围产期感染 HIV 的青春期青年的线粒体功能障碍和胰岛素抵抗。

线粒体功能障碍 (MD) 与心脏代谢并发症有关,例如肥胖和胰岛素抵抗 (IR),在感染 HIV 并接受联合抗逆转录病毒疗法 (ARV) 的成年人中,这些并发症的发生率更高。由于长期暴露于这两种因素,接受 ARV 治疗的围产期获得性 HIV 感染 (YLPHIV) 青年可能特别容易受到 IR 的影响。在符合条件的 YLPHIV 中评估了来自儿科 HIV/AIDS 队列研究 (PHACS)/青少年主协议 (AMP) 线粒体决定因素组分队列的病史、空腹血液化学组和储存外周血单个核细胞 (PBMC) 的线粒体功能,并按以下因素分层IR(HOMA-IR)的稳态模型评估得分:情况(得分≥4,ñ  = 39)或对照(评分<4,ñ = 105)。PBMC 是线粒体 (mt) DNA 拷贝/细胞的来源;氧化磷酸化 (OXPHOS) 亚基 NADH 脱氢酶 1 和 6 以及细胞色素 B 的 mtRNA 转录水平;OXPHOS 复合物 I (CI) 和 IV (CIV) 的酶活性。

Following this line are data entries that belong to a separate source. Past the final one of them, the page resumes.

Lemma streaming_finish st protocol upath chunks :
  state_new protocol = Some st ->
  body_finish (fold_left body_push chunks (Streaming sse_default st)) protocol upath
    = Some (view_of_parsed protocol "response" (parse_sse_data (concat chunks)) (Some upath), true).
Proof.
  intros Hst. rewrite streaming_run, <-stream_events_whole. unfold Sse.stream_events.
  destruct (run Sse.push sse_default chunks) as [p events]. cbn [body_finish].
  destruct (Sse.finish p) as [p' events'].
  by rewrite <-fold_left_app, (state_finish_batch protocol _ _ (Some upath)).
Qed.

Lemma aws_finish upath chunks :
  body_finish (fold_left body_push chunks (AwsEventStream aws_default Bedrock.bedrock_default))
    "aws.bedrock.converse" upath
  = whole_view (AwsEventStream aws_default Bedrock.bedrock_default) "aws.bedrock.converse" upath
      (concat chunks).
Proof.
  rewrite aws_run. cbn [whole_view]. unfold EventStream.stream_events. rewrite !EventStream.aws_push_run.
  cbn [concat]. rewrite app_nil_r.
  destruct (EventStream.push aws_default (concat chunks)) as [p events]. cbn [body_finish].
  destruct (failed (EventStream.finish p)); [done|]. cbn [mbind option_bind].
  rewrite (Bedrock.bedrock_stream_is_batch events). reflexivity.
Qed.

Lemma indicates_app s t : body_prefix_indicates_sse s = true -> body_prefix_indicates_sse (s ++ t) = true.
Proof.
  unfold body_prefix_indicates_sse. rewrite take_app.
  set (u := take (MAX_STREAM_SNIFF_BYTES - length s) t). rewrite !orb_true_iff.
  intros [[H|H]|H]; [left; left|left; right|right];
    apply trim_start_ws_bom_prefix; (done || (cbn; lia)).
Qed.

Lemma capture_all body chunk :
  (zlen (body ++ chunk) <= MAX_FIELD_CLAIMS_CAPTURE)%Z ->
  capture_field_body (body, false) chunk = (body ++ chunk, false).
Proof.
  intros H. unfold capture_field_body. rewrite zlen_app in H.
  rewrite (proj2 (Z.ltb_ge _ _)) by lia. done.
Qed.

Lemma sniffing_finish st protocol upath chunks seen :
  state_new protocol = Some st ->
  (zlen (seen ++ concat chunks) <= MAX_FIELD_CLAIMS_CAPTURE)%Z ->
  body_prefix_indicates_sse seen = false ->
  body_finish (fold_left body_push chunks (Sniffing seen false (Some st))) protocol upath
    = whole_view (Sniffing [] false (Some st)) protocol upath (seen ++ concat chunks).
Proof.
  intros Hst. revert seen. induction chunks as [|c chunks IH]; intros seen Hlen Hseen.
  - cbn. by rewrite app_nil_r, Hseen.
  - cbn [fold_left concat body_push] in *. rewrite app_assoc in *.
    rewrite capture_all by (rewrite zlen_app in Hlen; pose proof (zlen_nonneg (concat chunks)); lia).
    destruct (body_prefix_indicates_sse (seen ++ c)) eqn:Hc; [|by apply IH].
    cbn [whole_view]. rewrite indicates_app by done.
    exact (streaming_finish st protocol upath ((seen ++ c) :: chunks) Hst).
Qed.

Lemma state_new_supported protocol :
  In protocol SUPPORTED_PROTOCOLS -> exists st, state_new protocol = Some st.
Proof.
  cbn [SUPPORTED_PROTOCOLS In]. intros H.
  repeat (destruct H as [<-|H]; [by eexists|]). done.
Qed.

(** The reader chosen at the start, run over the chunks and finished. *)
Lemma body_run protocol content_type upath request_streaming b0 chunks :
  In protocol SUPPORTED_PROTOCOLS ->
  initial_body protocol content_type upath request_streaming = Some b0 ->
  is_sse_content_type content_type = true
    \/ (zlen (concat chunks) <= MAX_FIELD_CLAIMS_CAPTURE)%Z ->
  body_finish (fold_left body_push chunks b0) protocol upath
    = whole_view b0 protocol upath (concat chunks).
Proof.
  intros Hp. destruct (state_new_supported protocol Hp) as [st Hst].
  unfold initial_body. rewrite !Hst. cbn [mbind option_bind].
  destruct (is_sse_content_type content_type).
  { intros [= <-] _. by apply streaming_finish. }
  destruct (eqs protocol "aws.bedrock.converse" && _) eqn:Haws.
  { intros [= <-] _. apply andb_prop in Haws as [Haws _]. apply bool_decide_eq_true in Haws as ->.
    apply aws_finish. }
  destruct request_streaming.
  { intros [= <-] _. by apply streaming_finish. }
  intros [= <-] [?|Hlen]; [done|]. by apply sniffing_finish.
Qed.

Lemma collector_run chunks c :
  fold_left collector_push chunks c
    = mkCollector (protocol c) (req_view c) (fold_left body_push chunks (body c)).
Proof.
  revert c. induction chunks as [|x chunks IH]; intros []; [done|]. cbn [fold_left]. by rewrite IH.
Qed.

(** The claims of a response do not depend on how it is delivered. *)
Lemma collect_whole_body head req_body content_type norm_method status chunks :
  is_sse_content_type content_type = true
    \/ (zlen (concat chunks) <= MAX_FIELD_CLAIMS_CAPTURE)%Z ->
  collect head req_body content_type norm_method status chunks
    = collect_whole head req_body content_type norm_method status (concat chunks).
Proof.
  intros Hlen. unfold collect, collect_whole, collector_new.
  destruct (detect_for_head head req_body) as [p|] eqn:Hp; [|done]. cbn [mbind option_bind].
  apply detect_supported in Hp.
  destruct (has_required_presence p "request" _); cbn [negb]; [|done].
  destruct (initial_body p _ _ _) as [b0|] eqn:Hb; cbn [mbind option_bind]; [|done].
  rewrite collector_run. unfold collector_finish. cbn [protocol req_view body].
  by rewrite (body_run p _ _ _ _ chunks Hp Hb Hlen).
Qed.

(** ** Bodies over the capture limit *)

Lemma capture_prefix body truncated chunk body' truncated' :
  capture_field_body (body, truncated) chunk = (body', truncated') ->
  (exists rest, body ++ chunk = body' ++ rest) /\
  (truncated = false -> (zlen body <= MAX_FIELD_CLAIMS_CAPTURE)%Z ->
   (zlen body' <= MAX_FIELD_CLAIMS_CAPTURE)%Z /\
   truncated' = (MAX_FIELD_CLAIMS_CAPTURE <? zlen (body ++ chunk))%Z /\
   (truncated' = false -> body' = body ++ chunk)).
Proof.
  unfold capture_field_body. rewrite zlen_app. destruct truncated.
  { intros [= <- <-]. split; [by exists chunk|done]. }
  destruct (Z.ltb_spec (Z.max 0 (MAX_FIELD_CLAIMS_CAPTURE - zlen body)) (zlen chunk)) as [Hl|Hl];
    intros [= <- <-].
  - split; [eexists (drop _ chunk); by rewrite <-app_assoc, take_drop|]. intros _ Hb.
    rewrite (proj2 (Z.ltb_lt _ _)) by lia. split; [|done].
    rewrite zlen_app. unfold zlen in *. rewrite length_take. lia.
  - split; [exists []; by rewrite app_nil_r|]. intros _ Hb.
    rewrite (proj2 (Z.ltb_ge _ _)), zlen_app by lia. split; [lia|done].
Qed.

Lemma indicates_prefix s t : body_prefix_indicates_sse (s ++ t) = false -> body_prefix_indicates_sse s = false.
Proof.
  intros H. destruct (body_prefix_indicates_sse s) eqn:E; [|done].
  by rewrite (indicates_app s t E) in H.
Qed.
(* ===== verification/CollectorTyping.v ===== *)
(** The data the collector keeps is well-formed whatever bytes arrive: a typing
    invariant of [FieldResponseCollector] of [Collector.v], kept by
    [collector_push], under which [collector_finish] makes well-formed
    claims. *)

From S2P Require Import Prelude RustStr BTree Json Digest Paths Protocol Sse EventStream Collector Sample.
From S2P Require OpenAiChat OpenAiResponses Anthropic Gemini Dashscope Bedrock Cohere.
Local Open Scope bytes_scope.

Section Typing.
Context `{SJ : SerdeJson} `{SJL : !SerdeJsonLaws} `{SH : Sha256} `{EN : Env}.
Abbreviation json := (value number).

(** A reader of a response body for [protocol]: its state is that of the
    protocol, after some well-formed events, and what it has captured is within
    the limit. *)
Inductive body_typed (protocol : bytes) : FieldResponseBody -> Prop :=
  | typed_streaming parser st0 events :
      state_new protocol = Some st0 -> Forall wf_value events ->
      body_typed protocol (Streaming parser (fold_left state_apply events st0))
  | typed_aws parser events :
      protocol = "aws.bedrock.converse" -> Forall wf_value events ->
      body_typed protocol (AwsEventStream parser (fold_left Bedrock.apply events Bedrock.bedrock_default))
  | typed_sniffing body truncated :
      (zlen body <= MAX_FIELD_CLAIMS_CAPTURE)%Z ->
      body_typed protocol (Sniffing body truncated (state_new protocol)).

Record collector_typed (c : FieldResponseCollector) : Prop := {
  ct_protocol : In (protocol c) SUPPORTED_PROTOCOLS;
  ct_request : wf_value (req_view c);
  ct_body : body_typed (protocol c) (body c);
}.

(** ** The parsers emit well-formed events *)

Lemma sse_push_wf p chunk : Forall wf_value (Sse.push p chunk).2.
Proof.
  assert (L : forall p line, Forall wf_value (process_line p line).2).
  { intros q line. unfold process_line, flush. repeat case_match; try constructor; apply wf_event_of_data. }
  unfold Sse.push. generalize (length (Sse.pending (mkSse (Sse.pending p ++ chunk) (data_lines p)))).
  generalize (mkSse (Sse.pending p ++ chunk) (data_lines p)). intros q fuel. revert q.
  induction fuel as [|fuel IH]; intros q; cbn [Sse.push_loop]; [constructor|].
  destruct (find_byte _ _) as [pos|]; [|constructor].
  specialize (L (mkSse (drop (S pos) (Sse.pending q)) (data_lines q)) (strip_cr (take pos (Sse.pending q)))).
  destruct (process_line _ _) as [q1 e1]. specialize (IH q1). destruct (Sse.push_loop fuel q1) as [q2 e2].
  cbn [snd] in *. by apply Forall_app.
Qed.

Lemma sse_finish_wf p : Forall wf_value (Sse.finish p).2.
Proof.
  assert (F : forall q, Forall wf_value (flush q).2).
  { intros q. unfold flush. destruct (data_lines q); [constructor|apply wf_event_of_data]. }
  unfold Sse.finish. destruct (Sse.pending p) as [|b l].
  - specialize (F p). destruct (flush p) as [q e]. exact F.
  - destruct (process_line _ _) as [q1 e1] eqn:E.
    assert (W : Forall wf_value e1).
    { unfold process_line in E. destruct (strip_prefix _ _); injection E as _ <-; constructor. }
    specialize (F q1). destruct (flush q1) as [q2 e2]. cbn [snd] in *. by apply Forall_app.
Qed.

Lemma payload_events_wf message events : payload_events message = Some events -> Forall wf_value events.
Proof.
  unfold payload_events. case_match; [by intros [= <-]|]. cbv zeta.
  destruct (trim _) as [|b t]; [by intros [= <-]|].
  destruct (from_str (b :: t)) as [v|] eqn:E; [|done]. intros [= <-]. constructor; [by eapply from_str_wf|constructor].
Qed.

Lemma aws_push_wf p chunk : Forall wf_value (EventStream.push p chunk).2.
Proof.
  unfold EventStream.push. destruct (failed p); [constructor|].
  generalize (S (length (pending p ++ chunk))). generalize (pending p ++ chunk). intros s fuel. revert s.
  induction fuel as [|fuel IH]; intros s; cbn [EventStream.push_loop]; [constructor|].
  destruct (length s <? 12)%nat; [constructor|]. destruct (bad_lengths s); [constructor|].
  destruct (zlen s <? total_len s)%Z; [constructor|]. cbv zeta.
  destruct (payload_events _) as [events|] eqn:E; [|constructor]. apply payload_events_wf in E.
  specialize (IH (drop (Z.to_nat (total_len s)) s)). destruct (EventStream.push_loop fuel _) as [p2 e2].
  cbn [snd] in *. by apply Forall_app.
Qed.

(** ** The invariant *)

Lemma initial_body_typed protocol content_type upath rs b :
  In protocol SUPPORTED_PROTOCOLS -> initial_body protocol content_type upath rs = Some b -> body_typed protocol b.
Proof.
  intros Hp. destruct (state_new_supported protocol Hp) as [st Hst]. unfold initial_body. rewrite Hst. cbn [mbind option_bind].
  destruct (is_sse_content_type content_type); [intros [= <-]; by apply (typed_streaming _ _ _ [])|].
  destruct (eqs protocol "aws.bedrock.converse" && _) eqn:Haws.
  { intros [= <-]. apply andb_prop in Haws as [Haws%bool_decide_eq_true _]. by apply (typed_aws _ _ []). }
  destruct rs; [intros [= <-]; by apply (typed_streaming _ _ _ [])|].
  intros [= <-]. rewrite <-Hst. constructor. unfold MAX_FIELD_CLAIMS_CAPTURE, zlen. cbn. lia.
Qed.

Lemma body_push_typed protocol b chunk :
  In protocol SUPPORTED_PROTOCOLS -> body_typed protocol b -> body_typed protocol (body_push b chunk).
Proof.
  intros Hp [parser st0 events Hst Hev|parser events He Hev|body truncated Hlen]; cbn [body_push].
  - pose proof (sse_push_wf parser chunk) as W. destruct (Sse.push parser chunk) as [q new]. cbn [snd] in W.
    rewrite <-fold_left_app. constructor; [done|]. by apply Forall_app.
  - pose proof (aws_push_wf parser chunk) as W. destruct (EventStream.push parser chunk) as [q new]. cbn [snd] in W.
    rewrite <-fold_left_app. constructor; [done|]. by apply Forall_app.
  - destruct (capture_field_body (body, truncated) chunk) as [body' truncated'] eqn:Ec.
    assert (Hlen' : (zlen body' <= MAX_FIELD_CLAIMS_CAPTURE)%Z).
    { destruct truncated; [by injection Ec as <- _|]. apply capture_prefix in Ec as [_ Ec]. by apply Ec. }
    destruct (state_new_supported protocol Hp) as [st Hst]. rewrite Hst.
    destruct (body_prefix_indicates_sse body'); [|rewrite <-Hst; by constructor].
    pose proof (sse_push_wf sse_default body') as W. destruct (Sse.push sse_default body') as [q new]. cbn [snd] in W.
    by constructor.
Qed.

Lemma body_finish_wf protocol b upath view streaming :
  body_typed protocol b -> body_finish b protocol upath = Some (view, streaming) -> wf_value view.
Proof.
  intros [parser st0 events Hst Hev|parser events -> Hev|body truncated Hlen]; cbn [body_finish].
  - pose proof (sse_finish_wf parser) as W. destruct (Sse.finish parser) as [q new]. cbn [snd] in W.
    intros [= <- _]. rewrite <-fold_left_app, (state_finish_batch protocol _ _ None) by done.
    apply wf_view_of_parsed. constructor. by apply Forall_app.
  - destruct (failed _); [done|]. intros [= <- _]. rewrite (Bedrock.bedrock_stream_is_batch events).
    apply Bedrock.bedrock_wf_aggregate. by constructor.
  - destruct truncated; [done|]. intros [= <- _]. apply wf_field_view.
Qed.

Lemma collector_new_typed head req_body content_type c :
  collector_new head req_body content_type = Some c -> collector_typed c.
Proof.
  unfold collector_new. destruct (detect_for_head head req_body) as [p|] eqn:Hp; [|done]. cbn [mbind option_bind].
  apply detect_supported in Hp. destruct (negb _); [done|].
  destruct (initial_body p _ _ _) as [b|] eqn:Hb; [|done]. cbn [mbind option_bind]. intros [= <-].
  split; cbn [protocol req_view body]; [done|apply wf_field_view|by eapply initial_body_typed].
Qed.

Lemma collector_push_typed c chunk : collector_typed c -> collector_typed (collector_push c chunk).
Proof. intros [Hp Hq Hb]. split; cbn [collector_push protocol req_view body]; auto using body_push_typed. Qed.

(** * Property *)

(** C17. Whatever bytes the upstream sends, in whatever chunks, the collector is
    well-typed at every moment: its protocol is a supported one, its reader is
    in a state of that protocol reached by well-formed events, what it has
    captured is within the limit; and the view it ends with and the claims made
    of it are well-formed JSON, every object with its keys in order and none
    twice. *)
Theorem collector_well_typed head req_body content_type c0 chunks :
  collector_new head req_body content_type = Some c0 ->
  let c := fold_left collector_push chunks c0 in
  collector_typed c
  /\ (forall upath view streaming, body_finish (body c) (protocol c) upath = Some (view, streaming) -> wf_value view)
  /\ (forall norm_method status claims, collector_finish c head norm_method status = Some claims -> wf_value claims).
Proof.
  intros H. cbv zeta.
  assert (T : collector_typed (fold_left collector_push chunks c0)).
  { apply collector_new_typed in H. revert c0 H. induction chunks as [|x chunks IH]; intros c0 H; [done|].
    cbn [fold_left]. by apply IH, collector_push_typed. }
  split; [done|]. split.
  - intros upath view streaming. apply body_finish_wf, T.
  - intros norm_method status claims. unfold collector_finish.
    destruct (body_finish _ _ _) as [[view streaming]|]; [|done]. cbn [mbind option_bind]. apply wf_claims.
Qed.
End Typing.

(** * Witness *)

Section Witness.
#[local] Instance typing_env : Env := fun _ => None.

Lemma collector_well_typed_witness :
  exists c0, collector_new (sample_head "/v1/chat/completions") sample_request "text/event-stream" = Some c0
    /\ collector_typed (fold_left collector_push sample_stream c0).
Proof.
  assert (B : match collector_new (sample_head "/v1/chat/completions") sample_request "text/event-stream" with
    | Some _ => true | None => false end = true) by (vm_compute; reflexivity).
  destruct (collector_new (sample_head "/v1/chat/completions") sample_request "text/event-stream") as [c0|] eqn:E;
    [|discriminate].
  exists c0. split; [reflexivity|].
  exact (proj1 (collector_well_typed _ _ _ _ sample_stream E)).
Defined.
End Witness.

逻辑回归模型适用于估计 IR 病例诊断的几率,并根据性别、种族/民族、体重指数 (BMI) z 分数和 Tanner 分期进行调整。IR 病例与年龄、性别和种族/民族的对照相似。病例的 HIV 病毒载量峰值、乳酸、丙酮酸、甘油三酯和 BMI z 值的中位数水平较高。OXPHOS CI 酶活性在病例中较低(log 10 1.62 vs. 1.70)并且与 HOMA-IR 评分呈负相关(r  = -0.157,p = .061),但在调整后的模型中与 IR 无关。完全调整的模型表明最低点 CD4% [优势比 (OR) = 0.95,95% 置信区间 (CI) = 0.90–1.00] 或峰值 HIV 载量 (OR = 3.48, 95% CI = 1.70–10.79) 与 IR 之间的关联。YLPHIV 中的 IR 与形态计量学密切相关,但早期病毒学和免疫学因素也可能影响 MD。